Spacecraft Design and Space Mission Design
The SSSL is now hosting a variety of projects that give students hands-on experience in designing, building, and testing space payloads. These missions include: the Virginia Tech CanSat team(s), sounding rocket payloads, high-altitude balloon payloads, orbital missions, the HokieSat team (student designed and built satellite), and the Lunabotics (Lunar mining) competition.
Spacecraft Dynamics and Control
This research focuses on spacecraft dynamics and control, particularly on orbit and attitude identification, orbit maneuvers, and attitude control. Orbit and attitude identification are based on observations (of many possible types) and use new, specialized algorithms for the identification. With orbit maneuvers, we seek to expand the envelope of what has been studied and open new trajectories through Hamiltonian dynamics, Lagrange points, weak stabilities, and other methods. Attitude control is based on the implementation of control laws to achieve a desired pointing given a set of actuators or torque mechanisms. A new area of interest is precision planetary landing through the use of inflatable aero-shells.
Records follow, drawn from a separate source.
(** ** The fewest digits *)

(** The numbers that round to [f]: halfway to the neighbours, the bounds included for
    an even mantissa; as quotients over a common denominator, with [f] itself. *)
Definition interval (f : float64) : Z * Z * Z * Z :=
  let m := mant f in
  let narrow := (m =? 2 ^ 52)%Z && (min_expo <? expo f)%Z in
  let lo := if narrow then (4 * m - 1)%Z else (4 * m - 2)%Z in
  let '(u, k) := scaled 1 1 (2 - expo f) in
  (lo * u, 4 * m * u, (4 * m + 2) * u, k)%Z.

(** [d] is the decimal [c * 10^p], with [c] between two bounds. *)
Definition within (f : float64) (p c : Z) : bool :=
  let '(lo, _, hi, k) := interval f in
  let '(a, b) := if (0 <=? p)%Z then (c * 10 ^ p * k, 1)%Z else (c * k, 10 ^ (- p))%Z in
  if Z.even (mant f) then (lo * b <=? a)%Z && (a <=? hi * b)%Z
  else (lo * b <? a)%Z && (a <? hi * b)%Z.

(** The nearest multiples of 10^p, below and above; the nearer one if both identify
    [f]. *)
Definition candidate (f : float64) (p : Z) : option Z :=
  let '(_, v, _, k) := interval f in
  let '(a, b) := if (0 <=? p)%Z then (v, k * 10 ^ p)%Z else (v * 10 ^ (- p), k)%Z in
  let down := (a / b)%Z in
  match within f p down, within f p (down + 1) with
  | true, true => Some (round_div a b)
  | true, false => Some down
  | false, true => Some (down + 1)%Z
  | false, false => None
  end.

(** The number of decimal digits before the point of a positive quotient; of one
    below 1, minus the number of zeros after the point. *)
Definition point (n d : Z) : Z :=
  if (d <=? n)%Z then Z.of_nat (String.length (Itoa (n / d)))
  else (1 - Z.of_nat (String.length (Itoa ((d - 1) / n))))%Z.

(** Digits and the position of the point: 0.digits * 10^point. *)
Fixpoint shorten (f : float64) (pt : Z) (tries : nat) (n : Z) : string * Z :=
  match tries with
  | O => ("", 0%Z)
  | S tries =>
      match candidate f (pt - n) with
      | Some c =>
          let digits := Itoa c in
          (trim_right (fun a => Ascii.eqb a "0") digits, Z.of_nat (String.length digits) + (pt - n))%Z
      | None => shorten f pt tries (n + 1)
      end
  end.

Definition shortest (f : float64) : string * Z :=
  if (mant f =? 0)%Z then ("", 0%Z)
  else
    let '(_, v, _, k) := interval f in
    shorten f (point v k) 17 1.

(** ** Layouts *)

Fixpoint zeros (n : nat) : string := match n with O => "" | S n => String "0" (zeros n) end.

Definition sign_of (f : float64) : string := if neg f then "-" else "".

(** %f: digits around the point. *)
Definition format_f (digits : string) (pt : Z) : string :=
  let len := Z.of_nat (String.length digits) in
  let before := if (0 <? pt)%Z
                then stake (Z.to_nat pt) digits +:+ zeros (Z.to_nat (pt - len)) else "0" in
  let after := if (pt <=? 0)%Z then zeros (Z.to_nat (- pt)) +:+ digits else sdrop (Z.to_nat pt) digits in
  if (len <=? pt)%Z || String.eqb digits "" then before else before +:+ "." +:+ after.

(** %e: one digit, the others behind the point, an exponent of two digits at least. *)
Definition format_e (digits : string) (pt : Z) : string :=
  let e := (pt - 1)%Z in
  let abs := Itoa (Z.abs e) in
  stake 1 digits +:+ (if (1 <? String.length digits)%nat then "." +:+ sdrop 1 digits else "") +:+
  "e" +:+ (if (e <? 0)%Z then "-" else "+") +:+ (if (Z.abs e <? 10)%Z then "0" else "") +:+ abs.

(** FormatFloat with 'g' and the fewest digits, which is what %v prints. *)
Definition format_v (f : float64) : string :=
  let '(digits, pt) := shortest f in
  let e := (pt - 1)%Z in
  sign_of f +:+ (if (e <? -4)%Z || (6 <=? e)%Z then format_e digits pt else format_f digits pt).

(** The encoder of encoding/json: 'f' from 1e-6 to 1e21, else 'e' with an exponent
    that drops its leading zero. *)
Definition format_json (f : float64) : string :=
  let '(digits, pt) := shortest f in
  let e := (pt - 1)%Z in
  sign_of f +:+
  (if negb (String.eqb digits "") && ((e <? -6)%Z || (21 <=? e)%Z)
   then stake 1 digits +:+ (if (1 <? String.length digits)%nat then "." +:+ sdrop 1 digits else "") +:+
        "e" +:+ (if (e <? 0)%Z then "-" else "+") +:+ Itoa (Z.abs e)
   else format_f digits pt).

(** ** What is parsed is the nearest number of the format *)

Record valid (f : float64) : Prop := {
  valid_mant : (0 <= mant f < 2 ^ 53)%Z;
  valid_normal : (2 ^ 52 <= mant f)%Z ∨ expo f = min_expo;
  valid_expo : (min_expo <= expo f <= max_expo)%Z;
}.

Lemma round_div_close n d : (0 < d)%Z → (2 * Z.abs (n - round_div n d * d) <= d)%Z.
Proof.
  intros Hd. unfold round_div. pose proof (Z.div_mod n d ltac:(lia)) as E.
  pose proof (Z.mod_pos_bound n d Hd). destruct (Z.compare_spec (2 * (n mod d)) d); [destruct (Z.even _)|..]; nia.
Qed.

Lemma round_div_le n d m : (0 < d)%Z → (n <= m * d)%Z → (round_div n d <= m)%Z.
Proof. intros Hd Hm. pose proof (round_div_close n d Hd). nia. Qed.

Lemma round_div_ge n d m : (0 < d)%Z → (m * d <= n)%Z → (m <= round_div n d)%Z.
Proof. intros Hd Hm. pose proof (round_div_close n d Hd). nia. Qed.

Lemma scaled_pos n d e : (0 < n)%Z → (0 < d)%Z → (0 < (scaled n d e).1)%Z ∧ (0 < (scaled n d e).2)%Z.
Proof.
  intros Hn Hd. unfold scaled. destruct (0 <=? e)%Z eqn:He; cbn [fst snd]; bool_prop;
    [pose proof (Z.pow_pos_nonneg 2 e)|pose proof (Z.pow_pos_nonneg 2 (- e))]; nia.
Qed.

(** One exponent more halves the quotient. *)
Lemma scaled_succ n d e : (0 < d)%Z →
  ((scaled n d (e + 1)).1 * (2 * (scaled n d e).2) = (scaled n d e).1 * (scaled n d (e + 1)).2)%Z.
Proof.
  intros Hd. unfold scaled. destruct (Z.leb_spec 0 e) as [He|He].
  - rewrite (proj2 (Z.leb_le 0 (e + 1))) by lia. cbn [fst snd]. rewrite Z.pow_add_r by lia. lia.
  - destruct (Z.leb_spec 0 (e + 1)) as [He'|He']; cbn [fst snd].
    + replace e with (-1)%Z by lia. cbn. lia.
    + replace (- e)%Z with (- (e + 1) + 1)%Z by lia. rewrite (Z.pow_add_r 2 _ 1) by lia. lia.
Qed.

Lemma scaled_bounds n d : (0 < n)%Z → (0 < d)%Z → let '(a, b) := scaled n d (Z.log2 n - Z.log2 d - 53) in
  (2 ^ 52 * b < a < 2 ^ 54 * b)%Z.
Proof.
  intros Hn Hd. pose proof (Z.log2_spec n Hn) as [Hn1 Hn2]. pose proof (Z.log2_spec d Hd) as [Hd1 Hd2].
  pose proof (Z.log2_nonneg n). pose proof (Z.log2_nonneg d).
  set (x := Z.log2 n) in *. set (y := Z.log2 d) in *. clearbody x y. unfold scaled.
  rewrite !Z.pow_succ_r in * by lia.
  destruct (Z.leb_spec 0 (x - y - 53)) as [He|He].
  - replace x with (x - y - 53 + (y + 53))%Z in Hn1, Hn2 by lia.
    rewrite (Z.pow_add_r 2 _ (y + 53)), (Z.pow_add_r 2 y 53) in Hn1, Hn2 by lia.
    pose proof (Z.pow_pos_nonneg 2 (x - y - 53)). nia.
  - replace (- (x - y - 53))%Z with (y + 53 - x)%Z by lia.
    assert (E : (2 ^ (y + 53 - x) * 2 ^ x = 2 ^ y * 2 ^ 53)%Z) by (rewrite <- !Z.pow_add_r by lia; f_equal; lia).
    pose proof (Z.pow_pos_nonneg 2 (y + 53 - x)). nia.
Qed.

Lemma normal_exponent_spec n d : (0 < n)%Z → (0 < d)%Z →
  let '(a, b) := scaled n d (normal_exponent n d) in (2 ^ 52 * b <= a < 2 ^ 53 * b)%Z.
Proof.
  intros Hn Hd. unfold normal_exponent. set (e := (Z.log2 n - Z.log2 d - 53)%Z).
  pose proof (scaled_bounds n d Hn Hd) as H. fold e in H.
  pose proof (scaled_pos n d e Hn Hd) as [_ Hb]. pose proof (scaled_pos n d (e + 1) Hn Hd) as [_ Hb'].
  pose proof (scaled_succ n d e Hd) as Hs.
  destruct (scaled n d e) as [a b] eqn:E. cbn [fst snd] in *.
  destruct (Z.leb_spec (2 ^ 53) (a / b)) as [Hq|Hq].
  - destruct (scaled n d (e + 1)) as [a' b']. cbn [fst snd] in *.
    assert (2 ^ 53 * b <= a)%Z by (pose proof (Z.mul_div_le a b Hb); nia). nia.
  - rewrite E. assert (a < 2 ^ 53 * b)%Z; [|lia].
    pose proof (Z.mul_succ_div_gt a b Hb). nia.
Qed.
As the space around earth becomes more populated, understanding the impact of orbital debris is a significant portion of future space missions. This research involves all aspects of understanding and mitigating the effects of orbital debris, from observation, correlation, tracking, avoidance maneuvers, and debris removal. A large portion of this effort is simulation of a large number of inhomogeneous bodies on orbit with uncertainties.
Optimization in Astrodynamics
Numerical optimization is a major component of solving complex problems in astrodynamics. The research involves various aspects of numerical optimization, including algorithm development and test. Applications include Space Situational Awareness (SSA), orbit maneuvers, attitude maneuvers, interplanetary trajectories, and constellation design.
The Space Systems Simulation Laboratory (SSSL) includes two spherical air bearing spacecraft simulators, each allowing approximately a 150 kg payload. The simulators allow experimental verification of large-angle, three-dimensional motion and control of rigid and flexible bodies. The two simulators allow a coupling of orbit and attitude dynamics, or attitude dynamics only. The simulators can work simultaneously for orbit rendezvous scenarios.